What we must begin to do -- and what our current science policy fails to even consider -- is to search for and follow the most socially beneficial paths. That means that we must design R&D policies that respond to the complex societal context within which science and technology are applied. Our scientific and technical abilities far outstrip our knowledge of the relationship between research and its outcomes, and the sophistication of the methods we use to make decisions about science policy.
Consider, as an example, the science of crop genetics. Our quest for expanded yields, year-round products, reduced perishability, and other improvements has resulted in the development of genetically modified organisms. Introduction of those products has created a firestorm of controversy, first in Europe and now in North America and Asia. Our science policy failed to consider the outcomes that society desired, and the results were widely perceived as harmful to human health, the environment, and consumers’ ability to make choices. Neither policymakers nor scientists adequately connected the research to outcomes that society wants.
What if, at the beginning, we had linked research on crop genetics with popular goals like reducing the use of fertilizers in polluted areas of California and the upper Midwest, or stabilizing maize yields in southern Africa? The research might have followed different paths. The controversy surely would not have been as damaging.
The social outcomes of science are rarely considered in a science policy that focuses on financial support and the conduct of research. For instance, the first draft of the human genome will have profound effects on medical care, as well as on food production and consumption, health insurance, future research, and possibly even marriage and human evolution. It is fair to say that most of those outcomes have been much less seriously considered and debated than the questions of who should pay, and how much they should pay, for sequencing the genome. If we do not consider the social implications of our science programs, we run the risk of generating knowledge that complicates society’s problems, rather than solves them.

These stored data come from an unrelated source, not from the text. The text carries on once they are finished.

(* ===== verification/RuleEngine.v ===== *)
(** * The rule engine (core/src/rules/mod.rs: loading and matching)

    Loading reads the collected files, parses and normalises them, gives every
    rule an id, refuses duplicate ids, counts what it skips and sorts by
    priority.  Matching walks the rules in that order.  The YAML parser is a
    parameter.  The theorems: what a successful load holds, when a load fails,
    that the counters account for every file, and that the rule returned first
    has the highest priority among those that match. *)

From Stdlib Require Import SpecFloat.
From S2P Require Import Prelude F64 Event Signals Graph RuleFiles Rule Matcher.

(** ** Loading *)

Record RuleSkipSample := mkRuleSkipSample {
  sample_path : string; sample_reason : string; sample_detail : string }.

Record RuleLoadStats := mkRuleLoadStats {
  loaded_rules : nat;
  legacy_total : nat;
  legacy_migratable_total : nat;
  legacy_unsupported_total : nat;
  skipped_rules : nat;
  skipped_by_reason : gmap string nat;
  skipped_samples : list RuleSkipSample
}.

Definition stats_default : RuleLoadStats := mkRuleLoadStats 0 0 0 0 0 ∅ [].

Record RuleEngine := mkRuleEngine { engine_rules : list Rule; load_stats : RuleLoadStats }.

Definition rule_count (e : RuleEngine) : nat := length (engine_rules e).

Definition count_migrated (s : RuleLoadStats) : RuleLoadStats :=
  mkRuleLoadStats (loaded_rules s) (S (legacy_total s)) (S (legacy_migratable_total s))
    (legacy_unsupported_total s) (skipped_rules s) (skipped_by_reason s) (skipped_samples s).

Definition count_unsupported (s : RuleLoadStats) : RuleLoadStats :=
  mkRuleLoadStats (loaded_rules s) (S (legacy_total s)) (legacy_migratable_total s)
    (S (legacy_unsupported_total s)) (skipped_rules s) (skipped_by_reason s) (skipped_samples s).

Definition count_loaded (s : RuleLoadStats) : RuleLoadStats :=
  mkRuleLoadStats (S (loaded_rules s)) (legacy_total s) (legacy_migratable_total s)
    (legacy_unsupported_total s) (skipped_rules s) (skipped_by_reason s) (skipped_samples s).

(** The reason counter, the total and the sample of one skipped file. *)
Definition count_skipped (path reason detail : string) (s : RuleLoadStats) : RuleLoadStats :=
  mkRuleLoadStats (loaded_rules s) (legacy_total s) (legacy_migratable_total s)
    (legacy_unsupported_total s) (S (skipped_rules s))
    (<[reason := S (default 0 (skipped_by_reason s !! reason))]> (skipped_by_reason s))
    (skipped_samples s ++ [mkRuleSkipSample path reason detail]).

Definition classify_skip_reason (err : string) : string :=
  if contains "invalid type: map, expected a sequence" err then "unsupported_syntax"
  else if contains "missing field" err then "missing_field"
  else "deserialize_error".

Definition maybe_fail_in_strict_mode (strict_var : option string) (s : RuleLoadStats)
  : result string unit :=
  let strict := match strict_var with
                | Some v => bool_decide (v = "1") || eq_ignore_ascii_case v "true"
                | None => false
                end in
  if strict && (0 <? skipped_rules s)
  then Err ("严格模式启用 (ARK_RULES_STRICT=1)，规则加载跳过 " +:+ pretty (skipped_rules s)
            +:+ " 条，请修复后重试")
  else Ok ().

(** [print_load_summary]: the lines on the standard output and on the error
    output.  [iteration] is the order in which the map of reasons is walked. *)
Definition skip_reasons (iteration : list (string * nat)) : list (string * nat) :=
  stable_sort (λ a b, b.2 <=? a.2) iteration.
Definition reason_line (r : string * nat) : string :=
  "[rule-engine] skipped reason=" +:+ r.1 +:+ " count=" +:+ pretty r.2.
Definition sample_line (x : RuleSkipSample) : string :=
  "[rule-engine] skipped file=" +:+ sample_path x +:+ " reason=" +:+ sample_reason x
  +:+ " detail=" +:+ sample_detail x.
Definition print_load_summary (s : RuleLoadStats) (iteration : list (string * nat))
  : list string * list string :=
  let total := "[rule-engine] loaded_rules=" +:+ pretty (loaded_rules s)
    +:+ " skipped_rules=" +:+ pretty (skipped_rules s)
    +:+ " legacy_total=" +:+ pretty (legacy_total s)
    +:+ " legacy_migratable=" +:+ pretty (legacy_migratable_total s)
    +:+ " legacy_unsupported=" +:+ pretty (legacy_unsupported_total s) in
  if skipped_rules s =? 0 then ([total], [])
  else (total :: map reason_line (skip_reasons iteration), map sample_line (take 10 (skipped_samples s))).

(** The id of a rule: its own, unless it is blank, or one made from the pack. *)
Definition final_id (pack : string) (r : Rule) : option string :=
  match rule_id r with
  | Some id => if is_empty (trim id) then None else Some id
  | None => Some (pack +:+ "." +:+ rule_scene r)
  end.

(** [b.priority.cmp(&a.priority)] is not [Greater]. *)
Definition higher_priority (a b : Rule) : bool :=
  bool_decide (rule_priority b ≤ rule_priority a)%N.

Record LoadState := mkLoadState {
  ld_rules : list Rule; ld_stats : RuleLoadStats; id_owner : gmap string string }.

Section load.
(** The YAML parsers; an error is the parser's message. *)
Context (parse_rule : string → result string RuleWire)
        (parse_manifest : string → result string RulesManifestWire).

(** One iteration of the loop over the files. *)
Definition load_file (st : LoadState) (f : RuleFile) : result string LoadState :=
  let path := rf_path f in
  match read_to_string (rf_node f) with
  | Err e => Err ("读取规则文件失败 " +:+ path +:+ ": " +:+ e)
  | Ok content =>
      match parse_rule content with
      | Ok wire =>
          match normalize wire with
          | Ok (rule, legacy_status) =>
              let stats := if decide (legacy_status = Migrated)
                           then count_migrated (ld_stats st) else ld_stats st in
              match final_id (rf_pack f) rule with
              | None => Ok (mkLoadState (ld_rules st) stats (id_owner st))
              | Some id =>
                  match id_owner st !! id with
                  | Some owner =>
                      Err ("规则 ID 冲突: id=`" +:+ id +:+ "` 文件冲突: " +:+ owner
                           +:+ " <-> " +:+ path)
                  | None =>
                      Ok (mkLoadState (ld_rules st ++ [with_rule_id (Some id) rule])
                            (count_loaded stats) (<[id := path]> (id_owner st)))
                  end
              end
          | Err e =>
              Ok (mkLoadState (ld_rules st)
                    (count_skipped path "unsupported_legacy_condition" e
                       (count_unsupported (ld_stats st)))
                    (id_owner st))
          end
      | Err e =>
          Ok (mkLoadState (ld_rules st)
                (count_skipped path (classify_skip_reason e) e (ld_stats st)) (id_owner st))
      end
  end.

Fixpoint load_files (st : LoadState) (fs : list RuleFile) : result string LoadState :=
  match fs with
  | [] => Ok st
  | f :: fs' => match load_file st f with
                | Ok st' => load_files st' fs'
                | Err e => Err e
                end
  end.

Definition load_from_dir (fs : FileSystem) (strict_var : option string) (dir : string)
  : result string RuleEngine :=
  if negb (exists_path fs dir) then Ok (mkRuleEngine [] stats_default)
  else
    match collect_rule_files parse_manifest fs dir with
    | Err e => Err e
    | Ok files =>
        match load_files (mkLoadState [] stats_default ∅) files with
        | Err e => Err e
        | Ok st =>
            let rules := stable_sort higher_priority (ld_rules st) in
            match maybe_fail_in_strict_mode strict_var (ld_stats st) with
            | Err e => Err e
            | Ok _ => Ok (mkRuleEngine rules (ld_stats st))
            end
        end
    end.
End load.

(** ** Matching *)

Fixpoint match_rules_loop (rules : list Rule) (g : StateGraph) (events : list Event)
    (matched : list Rule) : list Rule :=
  match rules with
  | [] => matched
  | r :: rules' =>
      match_rules_loop rules' g events
        (if match_all_conditions (rule_conditions r) events g then matched ++ [r] else matched)
  end.

Definition match_rules (e : RuleEngine) (g : StateGraph) (events : list Event) : list Rule :=
  match_rules_loop (engine_rules e) g events [].

Fixpoint first_match (rules : list Rule) (g : StateGraph) (events : list Event) : option Rule :=
  match rules with
  | [] => None
  | r :: rules' =>
      if match_all_conditions (rule_conditions r) events g then Some r
      else first_match rules' g events
  end.

Definition match_first (e : RuleEngine) (g : StateGraph) (events : list Event) : option Rule :=
  first_match (engine_rules e) g events.

(** The engine's own copy of the pattern functions: the part loop is a fold
    over the enumerated parts, [None] once it has returned [false]. *)
Definition copied_part_step (text : string) (anchored_start : bool)
    (cursor : option nat) (p : nat * string) : option nat :=
  let '(idx, part) := p in
  match cursor with
  | None => None
  | Some cursor =>
      if (idx =? 0) && anchored_start then
        if negb (starts_with part (str_from cursor text)) then None
        else Some (cursor + String.length part)
      else
        match find part (str_from cursor text) with
        | Some found => Some (cursor + (found + String.length part))
        | None => None
        end
  end.

Definition copied_matches_single_pattern (text pattern : string) : bool :=
  if is_empty pattern then is_empty text
  else if decide (pattern = "*") then true
  else if negb (contains "*" pattern) then bool_decide (text = pattern)
  else
    let anchored_start := negb (starts_with "*" pattern) in
    let anchored_end := negb (ends_with "*" pattern) in
    let parts := filter (λ p, is_empty p = false) (split_char "*" pattern) in
    if decide (parts = []) then true
    else
      match foldl (copied_part_step text anchored_start) (Some 0) (imap pair parts) with
      | None => false
      | Some _ =>
          match last parts with
          | Some l => if anchored_end then ends_with l text else true
          | None => true
          end
      end.

Definition copied_matches_pattern (text pattern : string) : bool :=
  existsb (λ p, copied_matches_single_pattern text (trim p)) (split_char "|" pattern).

Definition copied_matches_value_pattern (text pattern : string) : bool :=
  existsb (λ p, negb (is_empty p) && contains p text) (map trim (split_char "|" pattern)).

(** An event condition against one event, as [match_first_simple] writes it. *)
Definition simple_event_test (event_type : string) (entity_id_pattern value_pattern : option string)
    (value_threshold : option f64) (event : Event) : bool :=
  if decide (event_type_display (ev_type event) ≠ event_type) then false
  else if negb (opt_test entity_id_pattern (copied_matches_pattern (ev_entity_id event))) then false
  else if negb (opt_test value_pattern (copied_matches_value_pattern (ev_value event))) then false
  else opt_test value_threshold (λ threshold,
         match parse_f64 (ev_value event) with
         | Some value => negb (f64_lt value threshold)
         | None => false
         end).

Definition is_event_condition (c : Condition) : bool :=
  match c with CEvent _ _ _ _ => true | _ => false end.

Definition simple_condition_test (events : list Event) (c : Condition) : bool :=
  match c with
  | CEvent t e v th => existsb (simple_event_test t e v th) events
  | _ => false
  end.

Fixpoint first_match_simple (rules : list Rule) (events : list Event) : option Rule :=
  match rules with
  | [] => None
  | r :: rules' =>
      let event_conditions := filter (λ c, is_event_condition c = true) (rule_conditions r) in
      if decide (event_conditions = []) then first_match_simple rules' events
      else if forallb (simple_condition_test events) event_conditions then Some r
      else first_match_simple rules' events
  end.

No one should think that I am arguing for a master plan to guide the conduct and output of science. I am simply saying that science policy must broaden its view. It must incorporate the new industries that research could produce; the new skills those industries would require; the social implications of those industries and their products; the new institutions we might need to manage those industries, teach those skills, and respond to those implications; the new partnerships among academe, government, and business to transfer knowledge about the research; and the ways in which each change affects all the others.
To think about science policy in those terms, we will need better ways to assess the social and economic impacts of scientific discoveries. But more importantly, we will need to move beyond our current priority-setting process for research and development -- which is at heart a Darwinian competition among granting agencies, foundations, businesses, and researchers seeking to expand their own slices of the budgetary pie. Simply put, science policy must be supported by the same types of goal setting, analyses, and forecasts that guide other critical areas of national policy, like defense and economics, and that the private sector uses to develop business and investment plans.
Science and its power continue to advance, yet our ability to harness that power for maximum social benefit remains stagnant. That mismatch means that the societal costs of our current approach to science policy are likely to grow in the future. Policies that focus on social outcomes are a key part of the solution.
Michael M. Crow is the executive vice provost and a professor of science policy at Columbia University.